Packed full of veggies and smothered in a flavorful gravy, delicious served over brown rice, perfect for a vegan diet.

Provided by Amy P.

Categories     World Cuisine Recipes     Asian

Time 25m

Yield 4

Number Of Ingredients 17

1 tablespoon cornstarch
⅓ cup water
1 (14 ounce) can vegetable broth
1 clove garlic, minced
½ teaspoon onion salt
½ teaspoon ground black pepper
½ teaspoon dried thyme
½ teaspoon dried basil
½ teaspoon dried parsley
2 tablespoons vegetable oil
½ cup thinly sliced carrot
1 cup chopped red pepper
1 cup broccoli florets
½ cup snow peas, trimmed and cut diagonally into 1-inch pieces
1 (12 ounce) package extra firm tofu, diced
8 ounces fresh mushrooms, sliced
1 (8 ounce) can baby corn, drained

Steps:

  • Whisk together the cornstarch with water until smooth, and combine with vegetable broth, garlic, onion salt, black pepper, thyme, basil, and parsley in a saucepan over medium-low heat.
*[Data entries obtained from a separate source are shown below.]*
Lemma list_remove_keeps_others (x : string) (l : list string) :
  filter (fun y => negb (String.eqb y x)) (list_remove x l)
  = filter (fun y => negb (String.eqb y x)) l.
Proof.
  induction l as [|y l IH]; [reflexivity|]. cbn.
  destruct (String.eqb y x) eqn:E; cbn; [reflexivity|].
  rewrite E. cbn. now rewrite IH.
Qed.

(** X12.  The in-place update of the label list by
    [_get_token_level_labels] loses no label and adds at most one ["O"]: the
    updated list is a rearrangement of the list passed (with ["O"] added
    when it was absent), the labels other than ["O"] keep their relative
    order, and running the update again on the updated list changes
    nothing. *)
Theorem label_list_update_is_stable :
  forall (strict : bool) (given : list string),
    let after := fst (_get_token_level_labels strict given) in
    Permutation after (if list_mem "O" given then given else "O" :: given)
    /\ filter (fun y => negb (String.eqb y "O")) after
       = filter (fun y => negb (String.eqb y "O")) given
    /\ (forall strict', fst (_get_token_level_labels strict' after) = after).
Proof.
  intros strict given after. unfold after. rewrite token_level_labels_arg.
  destruct (list_mem "O" given) eqn:E.
  - split; [apply list_remove_perm; now apply list_mem_In|].
    split.
    + cbn. apply list_remove_keeps_others.
    + intros strict'. rewrite token_level_labels_arg. reflexivity.
  - split; [apply Permutation_refl|]. split.
    + reflexivity.
    + intros strict'. rewrite token_level_labels_arg. reflexivity.
Qed.

(** X13.  [_get_row_indices_with_labels] raises a ValueError on a matrix
    without entries and on a matrix holding a negative entry; on a
    non-empty rectangle of non-negative entries it returns one row list per
    value from 0 to the largest entry. *)
Theorem row_index_errors :
  forall a : ndarray,
    (ravel a = [] -> _get_row_indices_with_labels a = Raise ValueError)
    /\ ((exists x, In x (ravel a) /\ x < 0) ->
        _get_row_indices_with_labels a = Raise ValueError)
    /\ (rectangular a = true -> ravel a <> [] ->
        (forall x, In x (ravel a) -> 0 <= x) ->
        exists lri,
          _get_row_indices_with_labels a = Ok lri
          /\ List.length lri = Z.to_nat (list_max (ravel a) + 1)).
Proof.
  intros a. split; [|split].
  - intros E. unfold _get_row_indices_with_labels, np_max. rewrite E. reflexivity.
  - intros [x [Hx Hneg]].
    unfold _get_row_indices_with_labels, np_max.
    destruct (ravel a) as [|x0 flat] eqn:Er; [contradiction|].
    rewrite <- Er in *. cbn [bind]. unfold csr_from_coo.
    assert (Hf : forallb (fun r => (0 <=? r) && (r <? list_max (ravel a) + 1))
                         (ravel a) = false).
    { apply not_true_is_false. intros Ht. rewrite forallb_forall in Ht.
      specialize (Ht x Hx). apply andb_true_iff in Ht. destruct Ht as [Ht _].
      apply Z.leb_le in Ht. lia. }
    rewrite Hf. reflexivity.
  - intros Hrect Hne Hpos.
    assert (Hsize : size a <> 0%nat).
    { unfold size, shape0. rewrite <- (length_concat_rect _ _ Hrect).
      fold (ravel a). destruct (ravel a); [congruence | discriminate]. }
    rewrite (get_row_indices_ok a Hrect Hsize Hpos).
    eexists. split; [reflexivity | apply row_indices_length].
Qed.

Lemma row_index_errors_witness :
  exists lri,
    _get_row_indices_with_labels (mk_ndarray 2 [[1; 0]; [0; 2]]) = Ok lri
    /\ List.length lri
       = Z.to_nat (list_max (ravel (mk_ndarray 2 [[1; 0]; [0; 2]])) + 1).
Proof.
  apply (proj2 (proj2 (row_index_errors (mk_ndarray 2 [[1; 0]; [0; 2]])))).
  - reflexivity.
  - discriminate.
  - intros x Hx. cbn in Hx. intuition lia.
Defined.

Lemma mapM_app {A B : Type} (f : A -> result B) (xs ys : list A)
      (bs cs : list B) :
  mapM f xs = Ok bs -> mapM f ys = Ok cs -> mapM f (xs ++ ys) = Ok (bs ++ cs).
Proof.
  revert bs; induction xs as [|x xs IH]; intros bs Hx Hy; cbn in *.
  - inversion Hx; subst. exact Hy.
  - destruct (f x) as [b|]; cbn in *; [|discriminate].
    destruct (mapM f xs) as [bs'|]; cbn in *; [|discriminate].
    inversion Hx; subst. rewrite (IH bs' eq_refl Hy). reflexivity.
Qed.
(** The number of a written instant of the year 1000 or later: the whole
    units from [base] to it, rounded down. *)
Lemma DateTimeField_encode_strftime f dt :
  valid_datetime (DateTimeField.base f) →
  on_grid (DateTimeField.Precision_value (DateTimeField.precision f))
          (DateTimeField.base f) →
  valid_datetime dt → 1000 ≤ year dt →
  DateTimeField.encode f (VStr (strftime (DateTimeField.format f) dt))
  = Ok ((instant dt - instant (DateTimeField.base f))
        / DateTimeField.Precision_value (DateTimeField.precision f)).
Proof.
  intros Hbase Hgrid Hdt Hyear.
  destruct (DateTimeField_strptime_instant (DateTimeField.precision f) dt
              Hdt Hyear) as (dt' & Hparse & Hinstant).
  fold (DateTimeField.format f) in Hparse.
  rewrite (DateTimeField_encode_spec f _ dt' Hbase Hparse). f_equal.
  rewrite Hinstant. unfold on_grid, instant in *.
  set (tb := time_of_day (DateTimeField.base f)) in *.
  set (ob := toordinal (DateTimeField.base f)) in *.
  set (t := time_of_day dt) in *. set (o := toordinal dt) in *.
  clearbody tb ob t o.
  pose proof (DateTimeField_Precision_value_pos (DateTimeField.precision f))
    as Hpos.
  assert (∃ k, 86400 = k * DateTimeField.Precision_value
                             (DateTimeField.precision f)) as [k Hk].
  { destruct (DateTimeField.precision f); cbn [DateTimeField.Precision_value];
      [by exists 1|by exists 24|by exists 1440|by exists 86400]. }
  revert Hgrid Hpos Hk.
  generalize (DateTimeField.Precision_value (DateTimeField.precision f)).
  intros unit Hgrid Hpos Hk.
  apply Z.div_exact in Hgrid; [|lia].
  pose proof (Z.div_mod t unit ltac:(lia)) as Ht.
  pose proof (Z.mod_pos_bound t unit Hpos) as Hr.
  set (q := t / unit) in *. set (r := t mod unit) in *.
  set (qb := tb / unit) in *. clearbody q r qb.
  replace (o * 86400 + t - r - (ob * 86400 + tb))
    with (((o - ob) * k + q - qb) * unit) by (rewrite Hk; lia).
  rewrite Z.quot_mul by lia.
  replace (o * 86400 + t - (ob * 86400 + tb))
    with (((o - ob) * k + q - qb) * unit + r) by (rewrite Hk; lia).
  rewrite Z.div_add_l by lia. rewrite Z.div_small by lia. lia.
Qed.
Bring the gravy mixture to a simmer, and cook and stir until gravy is hot and thickened, about 5 minutes.
  • Heat vegetable oil in a large skillet or wok, and stir-fry the carrot, red pepper, broccoli, and snow peas over medium-high heat for 2 to 3 minutes, until just tender. Stir in the tofu, mushrooms, and baby corn, and stir and cook about 1 more minute, until mixture is heated through.
  • Pour the gravy over the vegetables and tofu, stir to combine, and serve hot.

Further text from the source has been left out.